What you will do => Take the entries that follow and return exactly the lines from the one holding "destruct (pos c) as [[[x y] z]|] eqn:Ep;" through the one holding "cbn [update_map]. unfold bind.", both included. Nothing else is needed.

(Collected data)
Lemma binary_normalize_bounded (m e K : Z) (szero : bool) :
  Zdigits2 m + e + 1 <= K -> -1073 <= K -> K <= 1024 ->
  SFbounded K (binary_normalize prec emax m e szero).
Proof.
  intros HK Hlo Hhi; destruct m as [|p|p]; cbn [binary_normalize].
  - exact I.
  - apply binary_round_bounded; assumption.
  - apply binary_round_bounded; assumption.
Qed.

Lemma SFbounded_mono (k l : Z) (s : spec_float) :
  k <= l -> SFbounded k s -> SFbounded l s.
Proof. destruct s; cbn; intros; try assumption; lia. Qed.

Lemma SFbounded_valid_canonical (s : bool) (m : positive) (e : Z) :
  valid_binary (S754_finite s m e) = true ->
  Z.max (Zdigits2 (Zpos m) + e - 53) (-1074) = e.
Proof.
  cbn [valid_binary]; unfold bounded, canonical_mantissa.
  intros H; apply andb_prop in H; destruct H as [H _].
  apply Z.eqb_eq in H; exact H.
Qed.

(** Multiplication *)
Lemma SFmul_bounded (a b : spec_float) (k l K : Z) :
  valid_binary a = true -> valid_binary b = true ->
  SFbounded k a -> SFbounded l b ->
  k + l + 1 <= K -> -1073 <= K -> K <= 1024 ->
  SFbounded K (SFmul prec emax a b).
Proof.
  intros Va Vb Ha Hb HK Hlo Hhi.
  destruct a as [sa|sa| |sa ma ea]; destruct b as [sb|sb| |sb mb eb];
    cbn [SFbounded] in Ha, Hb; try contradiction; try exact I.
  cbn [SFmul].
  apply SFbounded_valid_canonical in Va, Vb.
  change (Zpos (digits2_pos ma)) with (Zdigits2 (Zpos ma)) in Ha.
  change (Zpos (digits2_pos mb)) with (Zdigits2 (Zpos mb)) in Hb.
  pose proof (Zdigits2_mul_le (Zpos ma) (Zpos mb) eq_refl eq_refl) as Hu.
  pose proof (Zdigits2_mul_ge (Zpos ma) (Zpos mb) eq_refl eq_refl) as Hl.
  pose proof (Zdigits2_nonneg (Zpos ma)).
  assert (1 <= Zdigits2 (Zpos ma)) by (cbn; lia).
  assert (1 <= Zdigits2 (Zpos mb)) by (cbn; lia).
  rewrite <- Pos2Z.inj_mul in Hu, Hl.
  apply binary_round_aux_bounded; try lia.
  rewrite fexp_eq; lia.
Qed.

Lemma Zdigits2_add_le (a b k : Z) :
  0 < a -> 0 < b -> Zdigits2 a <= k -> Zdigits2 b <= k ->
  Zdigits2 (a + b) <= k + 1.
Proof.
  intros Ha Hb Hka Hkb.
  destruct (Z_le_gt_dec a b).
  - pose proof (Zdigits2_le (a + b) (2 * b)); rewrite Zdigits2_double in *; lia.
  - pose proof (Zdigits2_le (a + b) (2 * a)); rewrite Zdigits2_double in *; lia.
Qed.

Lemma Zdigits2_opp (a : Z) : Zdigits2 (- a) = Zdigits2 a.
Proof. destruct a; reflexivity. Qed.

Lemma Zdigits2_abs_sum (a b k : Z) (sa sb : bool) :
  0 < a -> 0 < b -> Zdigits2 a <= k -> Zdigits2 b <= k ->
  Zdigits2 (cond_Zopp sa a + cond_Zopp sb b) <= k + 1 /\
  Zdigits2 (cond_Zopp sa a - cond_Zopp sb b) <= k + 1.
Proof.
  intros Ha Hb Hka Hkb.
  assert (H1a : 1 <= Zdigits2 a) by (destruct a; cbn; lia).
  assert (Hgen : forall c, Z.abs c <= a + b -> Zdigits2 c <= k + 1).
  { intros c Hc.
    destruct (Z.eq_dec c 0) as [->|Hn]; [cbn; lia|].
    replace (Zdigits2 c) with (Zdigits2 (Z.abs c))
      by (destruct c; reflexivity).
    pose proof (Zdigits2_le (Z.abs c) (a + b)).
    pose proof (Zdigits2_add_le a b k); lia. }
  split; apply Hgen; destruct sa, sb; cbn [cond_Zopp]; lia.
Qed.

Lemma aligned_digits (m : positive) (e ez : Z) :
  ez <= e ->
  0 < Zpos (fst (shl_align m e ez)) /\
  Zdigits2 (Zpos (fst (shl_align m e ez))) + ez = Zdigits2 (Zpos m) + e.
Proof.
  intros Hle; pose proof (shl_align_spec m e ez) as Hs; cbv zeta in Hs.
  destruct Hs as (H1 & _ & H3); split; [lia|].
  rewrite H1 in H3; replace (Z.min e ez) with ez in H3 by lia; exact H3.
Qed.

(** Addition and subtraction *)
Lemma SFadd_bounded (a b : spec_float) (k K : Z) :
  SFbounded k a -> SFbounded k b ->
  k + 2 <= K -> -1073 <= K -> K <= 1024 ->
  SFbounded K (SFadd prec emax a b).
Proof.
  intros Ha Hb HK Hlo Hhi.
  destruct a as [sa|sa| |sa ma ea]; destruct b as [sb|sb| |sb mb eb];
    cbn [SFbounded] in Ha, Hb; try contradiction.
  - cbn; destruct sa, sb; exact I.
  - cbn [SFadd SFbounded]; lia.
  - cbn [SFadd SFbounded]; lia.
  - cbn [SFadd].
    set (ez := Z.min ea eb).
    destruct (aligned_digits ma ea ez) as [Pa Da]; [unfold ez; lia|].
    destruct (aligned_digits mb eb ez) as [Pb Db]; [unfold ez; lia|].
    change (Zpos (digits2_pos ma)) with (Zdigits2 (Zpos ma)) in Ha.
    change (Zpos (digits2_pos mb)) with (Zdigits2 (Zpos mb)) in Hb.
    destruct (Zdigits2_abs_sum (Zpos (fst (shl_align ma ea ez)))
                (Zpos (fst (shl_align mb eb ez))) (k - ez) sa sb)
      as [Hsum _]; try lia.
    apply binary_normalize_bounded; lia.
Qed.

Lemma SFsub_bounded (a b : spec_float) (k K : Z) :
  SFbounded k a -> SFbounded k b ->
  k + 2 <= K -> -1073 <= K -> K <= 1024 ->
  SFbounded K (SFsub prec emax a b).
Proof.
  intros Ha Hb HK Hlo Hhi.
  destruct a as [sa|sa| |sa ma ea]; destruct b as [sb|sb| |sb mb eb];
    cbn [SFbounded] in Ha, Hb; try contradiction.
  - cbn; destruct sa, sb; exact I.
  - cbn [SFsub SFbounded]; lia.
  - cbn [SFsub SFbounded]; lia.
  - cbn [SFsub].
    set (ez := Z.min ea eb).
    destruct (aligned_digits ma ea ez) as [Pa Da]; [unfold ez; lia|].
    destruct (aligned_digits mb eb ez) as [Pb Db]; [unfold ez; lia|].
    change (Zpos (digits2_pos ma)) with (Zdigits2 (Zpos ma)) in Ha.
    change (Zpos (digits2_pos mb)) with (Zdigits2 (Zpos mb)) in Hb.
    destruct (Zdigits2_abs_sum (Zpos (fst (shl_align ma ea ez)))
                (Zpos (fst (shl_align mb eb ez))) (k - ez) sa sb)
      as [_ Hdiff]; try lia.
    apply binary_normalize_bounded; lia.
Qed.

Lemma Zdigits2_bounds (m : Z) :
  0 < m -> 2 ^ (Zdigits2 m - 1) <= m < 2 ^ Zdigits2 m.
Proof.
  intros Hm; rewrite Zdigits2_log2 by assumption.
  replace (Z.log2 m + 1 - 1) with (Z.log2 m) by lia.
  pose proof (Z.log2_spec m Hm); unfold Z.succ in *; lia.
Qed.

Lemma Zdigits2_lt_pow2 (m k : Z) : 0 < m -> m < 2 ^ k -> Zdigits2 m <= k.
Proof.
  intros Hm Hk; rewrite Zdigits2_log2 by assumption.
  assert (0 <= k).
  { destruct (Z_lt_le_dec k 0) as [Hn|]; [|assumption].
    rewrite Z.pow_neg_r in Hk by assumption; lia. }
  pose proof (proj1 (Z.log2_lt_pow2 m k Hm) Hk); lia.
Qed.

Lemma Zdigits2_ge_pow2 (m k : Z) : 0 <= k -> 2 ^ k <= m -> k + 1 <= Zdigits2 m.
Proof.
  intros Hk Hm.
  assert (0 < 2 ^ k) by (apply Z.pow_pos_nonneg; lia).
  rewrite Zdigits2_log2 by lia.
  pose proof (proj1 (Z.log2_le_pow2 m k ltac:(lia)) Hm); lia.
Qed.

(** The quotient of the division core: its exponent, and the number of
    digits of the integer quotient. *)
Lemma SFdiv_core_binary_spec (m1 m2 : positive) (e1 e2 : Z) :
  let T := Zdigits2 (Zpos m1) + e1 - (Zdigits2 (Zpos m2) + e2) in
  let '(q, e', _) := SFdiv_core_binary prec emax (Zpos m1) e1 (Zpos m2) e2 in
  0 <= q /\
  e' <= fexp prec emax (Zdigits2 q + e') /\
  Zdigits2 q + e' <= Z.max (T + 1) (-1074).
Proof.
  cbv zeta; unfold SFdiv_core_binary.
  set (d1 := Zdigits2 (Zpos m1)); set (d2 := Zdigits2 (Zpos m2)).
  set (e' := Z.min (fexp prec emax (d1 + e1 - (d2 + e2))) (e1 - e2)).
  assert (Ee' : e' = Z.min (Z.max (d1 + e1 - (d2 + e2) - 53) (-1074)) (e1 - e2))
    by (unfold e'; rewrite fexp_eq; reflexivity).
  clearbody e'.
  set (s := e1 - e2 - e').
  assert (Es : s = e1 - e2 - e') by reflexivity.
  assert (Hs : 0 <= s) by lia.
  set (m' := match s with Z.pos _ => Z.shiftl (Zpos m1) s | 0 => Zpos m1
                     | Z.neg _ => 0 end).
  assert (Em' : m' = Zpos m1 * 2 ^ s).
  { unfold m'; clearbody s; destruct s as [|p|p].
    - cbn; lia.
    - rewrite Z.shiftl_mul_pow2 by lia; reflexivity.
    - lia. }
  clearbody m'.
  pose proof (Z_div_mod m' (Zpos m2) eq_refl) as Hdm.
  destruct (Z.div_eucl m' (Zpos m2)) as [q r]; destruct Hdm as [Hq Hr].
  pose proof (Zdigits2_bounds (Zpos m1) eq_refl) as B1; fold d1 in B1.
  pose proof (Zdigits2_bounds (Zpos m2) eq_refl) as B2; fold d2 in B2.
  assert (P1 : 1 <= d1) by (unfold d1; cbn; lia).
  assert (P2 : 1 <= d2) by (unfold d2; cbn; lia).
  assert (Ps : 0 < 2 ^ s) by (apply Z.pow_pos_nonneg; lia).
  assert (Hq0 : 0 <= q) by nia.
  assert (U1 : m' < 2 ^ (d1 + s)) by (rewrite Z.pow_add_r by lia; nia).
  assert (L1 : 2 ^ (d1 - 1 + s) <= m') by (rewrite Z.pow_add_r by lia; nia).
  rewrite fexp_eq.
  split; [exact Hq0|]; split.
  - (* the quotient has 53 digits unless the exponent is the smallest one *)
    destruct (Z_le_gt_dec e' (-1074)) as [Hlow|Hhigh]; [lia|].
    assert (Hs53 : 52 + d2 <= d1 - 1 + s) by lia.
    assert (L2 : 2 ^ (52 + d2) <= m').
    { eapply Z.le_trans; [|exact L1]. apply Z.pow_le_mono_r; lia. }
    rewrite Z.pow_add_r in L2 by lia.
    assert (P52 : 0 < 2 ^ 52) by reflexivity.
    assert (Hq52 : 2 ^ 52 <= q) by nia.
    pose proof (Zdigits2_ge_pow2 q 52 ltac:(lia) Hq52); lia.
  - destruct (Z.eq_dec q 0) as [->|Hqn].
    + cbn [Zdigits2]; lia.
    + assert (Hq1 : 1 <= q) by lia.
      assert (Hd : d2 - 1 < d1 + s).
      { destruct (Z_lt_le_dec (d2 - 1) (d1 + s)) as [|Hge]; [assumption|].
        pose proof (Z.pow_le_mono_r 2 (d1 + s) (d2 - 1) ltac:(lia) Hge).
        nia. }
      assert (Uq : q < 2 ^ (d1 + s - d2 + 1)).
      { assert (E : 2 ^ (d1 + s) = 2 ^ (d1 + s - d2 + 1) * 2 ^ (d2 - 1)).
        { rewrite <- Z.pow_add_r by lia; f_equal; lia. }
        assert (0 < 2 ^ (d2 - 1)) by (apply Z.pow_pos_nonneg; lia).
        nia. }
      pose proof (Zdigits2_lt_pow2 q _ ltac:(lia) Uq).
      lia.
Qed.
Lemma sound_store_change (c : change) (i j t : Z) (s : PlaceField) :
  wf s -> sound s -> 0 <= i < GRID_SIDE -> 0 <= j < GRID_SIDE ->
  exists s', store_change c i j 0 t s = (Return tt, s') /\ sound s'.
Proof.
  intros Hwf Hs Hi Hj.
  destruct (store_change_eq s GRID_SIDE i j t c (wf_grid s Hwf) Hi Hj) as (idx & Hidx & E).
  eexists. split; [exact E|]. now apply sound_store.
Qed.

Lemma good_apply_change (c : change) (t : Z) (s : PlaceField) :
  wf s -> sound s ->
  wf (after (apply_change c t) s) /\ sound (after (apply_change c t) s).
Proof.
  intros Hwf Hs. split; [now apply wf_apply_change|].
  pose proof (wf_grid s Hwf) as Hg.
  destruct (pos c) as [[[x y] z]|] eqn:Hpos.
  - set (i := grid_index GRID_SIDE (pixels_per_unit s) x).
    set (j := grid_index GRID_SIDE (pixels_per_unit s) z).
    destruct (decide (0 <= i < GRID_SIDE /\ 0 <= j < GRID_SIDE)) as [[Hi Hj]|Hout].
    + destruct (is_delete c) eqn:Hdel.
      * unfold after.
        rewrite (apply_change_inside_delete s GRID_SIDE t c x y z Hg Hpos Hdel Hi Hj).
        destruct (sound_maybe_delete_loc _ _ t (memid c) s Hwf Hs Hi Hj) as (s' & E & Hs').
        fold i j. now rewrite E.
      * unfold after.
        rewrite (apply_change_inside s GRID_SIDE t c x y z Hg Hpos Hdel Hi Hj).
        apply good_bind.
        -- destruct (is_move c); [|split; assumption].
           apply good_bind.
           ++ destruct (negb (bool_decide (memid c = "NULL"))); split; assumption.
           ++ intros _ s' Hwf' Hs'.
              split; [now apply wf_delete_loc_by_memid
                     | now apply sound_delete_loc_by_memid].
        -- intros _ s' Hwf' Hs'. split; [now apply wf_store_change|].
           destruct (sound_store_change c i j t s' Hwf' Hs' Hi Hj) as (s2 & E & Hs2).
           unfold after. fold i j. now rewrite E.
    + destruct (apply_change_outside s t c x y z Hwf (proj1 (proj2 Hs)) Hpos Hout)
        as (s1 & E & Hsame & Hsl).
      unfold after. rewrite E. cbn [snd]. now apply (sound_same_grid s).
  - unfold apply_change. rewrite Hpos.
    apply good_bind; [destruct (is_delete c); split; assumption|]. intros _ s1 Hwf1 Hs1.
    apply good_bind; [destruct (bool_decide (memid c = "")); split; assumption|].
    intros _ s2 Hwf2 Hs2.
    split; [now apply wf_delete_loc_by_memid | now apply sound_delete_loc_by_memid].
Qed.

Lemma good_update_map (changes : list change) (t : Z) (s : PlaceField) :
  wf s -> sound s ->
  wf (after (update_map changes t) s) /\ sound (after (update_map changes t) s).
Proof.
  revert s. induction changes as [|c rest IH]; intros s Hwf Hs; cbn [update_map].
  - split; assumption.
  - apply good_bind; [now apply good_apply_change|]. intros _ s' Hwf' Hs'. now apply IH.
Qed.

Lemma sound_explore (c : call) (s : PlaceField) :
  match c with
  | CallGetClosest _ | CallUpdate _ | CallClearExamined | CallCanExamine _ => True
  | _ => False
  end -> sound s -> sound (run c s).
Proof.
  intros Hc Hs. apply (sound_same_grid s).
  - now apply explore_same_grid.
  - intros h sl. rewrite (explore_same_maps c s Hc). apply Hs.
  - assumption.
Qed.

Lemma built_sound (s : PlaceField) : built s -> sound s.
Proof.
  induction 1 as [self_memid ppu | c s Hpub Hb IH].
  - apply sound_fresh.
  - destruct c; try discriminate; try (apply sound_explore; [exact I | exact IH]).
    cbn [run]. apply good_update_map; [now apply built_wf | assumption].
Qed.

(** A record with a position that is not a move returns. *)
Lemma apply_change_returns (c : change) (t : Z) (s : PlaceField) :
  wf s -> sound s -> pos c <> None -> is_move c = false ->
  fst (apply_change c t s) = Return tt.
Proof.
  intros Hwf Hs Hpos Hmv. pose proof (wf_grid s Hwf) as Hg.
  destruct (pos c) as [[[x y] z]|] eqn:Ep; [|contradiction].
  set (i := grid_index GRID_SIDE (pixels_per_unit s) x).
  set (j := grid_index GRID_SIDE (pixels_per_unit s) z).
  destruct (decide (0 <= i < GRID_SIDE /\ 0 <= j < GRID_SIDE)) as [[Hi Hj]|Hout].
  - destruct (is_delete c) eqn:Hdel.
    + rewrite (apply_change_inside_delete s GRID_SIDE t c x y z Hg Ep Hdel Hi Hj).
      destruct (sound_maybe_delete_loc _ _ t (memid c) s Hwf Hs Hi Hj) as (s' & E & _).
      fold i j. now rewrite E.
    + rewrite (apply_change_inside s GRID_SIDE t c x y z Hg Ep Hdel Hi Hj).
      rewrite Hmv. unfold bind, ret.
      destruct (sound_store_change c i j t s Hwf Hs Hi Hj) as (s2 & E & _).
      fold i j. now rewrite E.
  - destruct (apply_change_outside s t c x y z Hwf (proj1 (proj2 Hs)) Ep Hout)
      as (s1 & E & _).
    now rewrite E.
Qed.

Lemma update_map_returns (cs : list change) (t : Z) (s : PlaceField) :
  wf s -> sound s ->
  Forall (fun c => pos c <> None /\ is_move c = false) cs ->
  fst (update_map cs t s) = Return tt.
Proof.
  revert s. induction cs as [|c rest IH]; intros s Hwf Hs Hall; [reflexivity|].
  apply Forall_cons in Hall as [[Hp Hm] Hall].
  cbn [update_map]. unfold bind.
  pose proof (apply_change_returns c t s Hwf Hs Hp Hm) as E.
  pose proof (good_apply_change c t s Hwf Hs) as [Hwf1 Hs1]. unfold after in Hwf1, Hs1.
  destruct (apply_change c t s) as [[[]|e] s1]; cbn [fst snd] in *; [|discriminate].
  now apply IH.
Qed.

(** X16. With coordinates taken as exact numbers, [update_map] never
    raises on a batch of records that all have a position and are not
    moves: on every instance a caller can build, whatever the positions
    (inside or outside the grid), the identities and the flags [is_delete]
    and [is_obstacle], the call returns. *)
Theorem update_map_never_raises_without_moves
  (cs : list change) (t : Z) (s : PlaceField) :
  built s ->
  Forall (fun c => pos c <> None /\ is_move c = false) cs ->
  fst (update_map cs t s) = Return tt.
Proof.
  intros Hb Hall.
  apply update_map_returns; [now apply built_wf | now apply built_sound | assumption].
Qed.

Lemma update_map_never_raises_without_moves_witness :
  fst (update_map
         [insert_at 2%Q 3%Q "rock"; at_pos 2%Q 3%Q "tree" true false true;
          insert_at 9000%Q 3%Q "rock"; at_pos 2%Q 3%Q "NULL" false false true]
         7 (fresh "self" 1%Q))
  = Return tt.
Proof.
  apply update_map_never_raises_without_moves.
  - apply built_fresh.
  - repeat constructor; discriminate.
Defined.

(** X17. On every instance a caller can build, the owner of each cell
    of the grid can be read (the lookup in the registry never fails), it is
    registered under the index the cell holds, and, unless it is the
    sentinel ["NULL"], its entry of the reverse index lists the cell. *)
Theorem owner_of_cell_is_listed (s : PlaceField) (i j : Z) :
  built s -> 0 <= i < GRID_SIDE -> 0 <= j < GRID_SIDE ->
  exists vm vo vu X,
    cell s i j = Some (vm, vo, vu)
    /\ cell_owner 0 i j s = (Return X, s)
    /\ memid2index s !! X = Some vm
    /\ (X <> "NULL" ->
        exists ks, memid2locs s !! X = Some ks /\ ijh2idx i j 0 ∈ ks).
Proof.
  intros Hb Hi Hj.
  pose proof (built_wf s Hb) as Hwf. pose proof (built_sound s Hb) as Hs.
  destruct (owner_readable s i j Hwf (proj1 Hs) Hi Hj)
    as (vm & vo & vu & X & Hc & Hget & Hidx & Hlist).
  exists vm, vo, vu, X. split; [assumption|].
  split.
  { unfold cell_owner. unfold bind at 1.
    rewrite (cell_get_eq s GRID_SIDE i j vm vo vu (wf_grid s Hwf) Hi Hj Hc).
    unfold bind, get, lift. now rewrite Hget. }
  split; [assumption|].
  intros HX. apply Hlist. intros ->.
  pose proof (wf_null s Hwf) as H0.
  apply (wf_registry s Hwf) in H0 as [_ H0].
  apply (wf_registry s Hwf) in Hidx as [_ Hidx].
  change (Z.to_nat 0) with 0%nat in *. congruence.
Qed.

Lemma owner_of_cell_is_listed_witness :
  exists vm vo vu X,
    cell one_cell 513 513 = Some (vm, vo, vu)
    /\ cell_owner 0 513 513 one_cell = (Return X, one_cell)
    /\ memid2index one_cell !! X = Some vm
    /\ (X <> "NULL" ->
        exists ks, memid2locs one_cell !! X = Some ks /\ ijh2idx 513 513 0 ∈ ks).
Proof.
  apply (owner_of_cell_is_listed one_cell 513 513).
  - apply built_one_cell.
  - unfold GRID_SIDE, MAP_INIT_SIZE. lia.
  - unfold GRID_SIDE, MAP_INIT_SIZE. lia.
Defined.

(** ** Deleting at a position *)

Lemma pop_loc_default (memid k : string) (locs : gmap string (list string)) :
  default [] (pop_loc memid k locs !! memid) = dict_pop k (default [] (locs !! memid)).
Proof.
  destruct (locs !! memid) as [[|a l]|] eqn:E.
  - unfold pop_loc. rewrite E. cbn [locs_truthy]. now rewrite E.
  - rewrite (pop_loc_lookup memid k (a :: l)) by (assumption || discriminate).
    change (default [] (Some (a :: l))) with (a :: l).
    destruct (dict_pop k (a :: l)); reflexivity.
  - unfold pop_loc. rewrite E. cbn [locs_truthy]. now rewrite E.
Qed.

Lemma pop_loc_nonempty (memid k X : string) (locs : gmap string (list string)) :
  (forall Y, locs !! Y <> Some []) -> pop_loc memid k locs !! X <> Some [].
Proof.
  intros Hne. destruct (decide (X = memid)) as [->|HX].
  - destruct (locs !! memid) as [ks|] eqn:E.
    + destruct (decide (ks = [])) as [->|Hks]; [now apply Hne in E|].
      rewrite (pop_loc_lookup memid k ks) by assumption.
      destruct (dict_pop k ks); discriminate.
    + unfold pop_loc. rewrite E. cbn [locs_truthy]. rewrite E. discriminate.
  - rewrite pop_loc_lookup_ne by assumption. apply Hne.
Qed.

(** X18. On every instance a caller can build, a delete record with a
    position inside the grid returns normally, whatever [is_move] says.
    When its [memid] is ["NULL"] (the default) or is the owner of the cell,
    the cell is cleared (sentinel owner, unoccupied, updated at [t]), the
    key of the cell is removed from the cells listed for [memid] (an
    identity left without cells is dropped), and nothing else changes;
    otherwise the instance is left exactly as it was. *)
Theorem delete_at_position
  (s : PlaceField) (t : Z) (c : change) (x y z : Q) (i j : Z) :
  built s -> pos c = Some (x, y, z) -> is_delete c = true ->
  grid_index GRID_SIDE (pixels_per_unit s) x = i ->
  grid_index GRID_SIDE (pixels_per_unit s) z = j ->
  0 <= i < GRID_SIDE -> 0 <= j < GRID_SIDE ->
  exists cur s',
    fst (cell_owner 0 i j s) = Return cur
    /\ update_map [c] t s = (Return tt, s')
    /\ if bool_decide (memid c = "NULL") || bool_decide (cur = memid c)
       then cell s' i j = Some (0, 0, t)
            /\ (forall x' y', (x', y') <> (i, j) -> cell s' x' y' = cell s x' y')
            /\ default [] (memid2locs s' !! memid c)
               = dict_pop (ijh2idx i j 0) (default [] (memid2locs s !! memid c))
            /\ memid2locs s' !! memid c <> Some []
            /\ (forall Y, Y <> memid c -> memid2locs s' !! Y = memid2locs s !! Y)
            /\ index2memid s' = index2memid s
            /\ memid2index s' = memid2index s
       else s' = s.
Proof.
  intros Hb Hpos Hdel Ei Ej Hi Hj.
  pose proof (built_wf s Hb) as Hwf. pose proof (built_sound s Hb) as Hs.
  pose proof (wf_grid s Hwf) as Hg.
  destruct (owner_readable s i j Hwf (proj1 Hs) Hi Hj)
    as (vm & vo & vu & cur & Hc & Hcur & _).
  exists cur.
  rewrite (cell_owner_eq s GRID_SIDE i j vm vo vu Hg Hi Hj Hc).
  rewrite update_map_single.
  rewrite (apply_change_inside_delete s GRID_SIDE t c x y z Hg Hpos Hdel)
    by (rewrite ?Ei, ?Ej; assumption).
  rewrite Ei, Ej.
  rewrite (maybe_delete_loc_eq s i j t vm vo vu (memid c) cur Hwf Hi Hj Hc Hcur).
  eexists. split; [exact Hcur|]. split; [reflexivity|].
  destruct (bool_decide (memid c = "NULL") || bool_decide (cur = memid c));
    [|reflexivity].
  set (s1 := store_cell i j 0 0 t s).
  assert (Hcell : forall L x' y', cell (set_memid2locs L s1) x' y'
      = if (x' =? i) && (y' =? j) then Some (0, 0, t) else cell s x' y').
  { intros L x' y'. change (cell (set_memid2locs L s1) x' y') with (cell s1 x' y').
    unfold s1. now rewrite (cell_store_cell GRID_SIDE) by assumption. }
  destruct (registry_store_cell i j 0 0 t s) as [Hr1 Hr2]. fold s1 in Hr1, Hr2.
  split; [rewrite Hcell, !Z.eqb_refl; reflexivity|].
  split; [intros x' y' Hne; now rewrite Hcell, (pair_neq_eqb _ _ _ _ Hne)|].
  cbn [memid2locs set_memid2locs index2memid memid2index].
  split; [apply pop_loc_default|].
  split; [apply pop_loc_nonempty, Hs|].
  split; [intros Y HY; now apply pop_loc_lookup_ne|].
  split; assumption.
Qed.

Solved problem =>
  destruct (pos c) as [[[x y] z]|] eqn:Ep; [|contradiction].
  set (i := grid_index GRID_SIDE (pixels_per_unit s) x).
  set (j := grid_index GRID_SIDE (pixels_per_unit s) z).
  destruct (decide (0 <= i < GRID_SIDE /\ 0 <= j < GRID_SIDE)) as [[Hi Hj]|Hout].
  - destruct (is_delete c) eqn:Hdel.
    + rewrite (apply_change_inside_delete s GRID_SIDE t c x y z Hg Ep Hdel Hi Hj).
      destruct (sound_maybe_delete_loc _ _ t (memid c) s Hwf Hs Hi Hj) as (s' & E & _).
      fold i j. now rewrite E.
    + rewrite (apply_change_inside s GRID_SIDE t c x y z Hg Ep Hdel Hi Hj).
      rewrite Hmv. unfold bind, ret.
      destruct (sound_store_change c i j t s Hwf Hs Hi Hj) as (s2 & E & _).
      fold i j. now rewrite E.
  - destruct (apply_change_outside s t c x y z Hwf (proj1 (proj2 Hs)) Ep Hout)
      as (s1 & E & _).
    now rewrite E.
Qed.

Lemma update_map_returns (cs : list change) (t : Z) (s : PlaceField) :
  wf s -> sound s ->
  Forall (fun c => pos c <> None /\ is_move c = false) cs ->
  fst (update_map cs t s) = Return tt.
Proof.
  revert s. induction cs as [|c rest IH]; intros s Hwf Hs Hall; [reflexivity|].
  apply Forall_cons in Hall as [[Hp Hm] Hall].
  cbn [update_map]. unfold bind.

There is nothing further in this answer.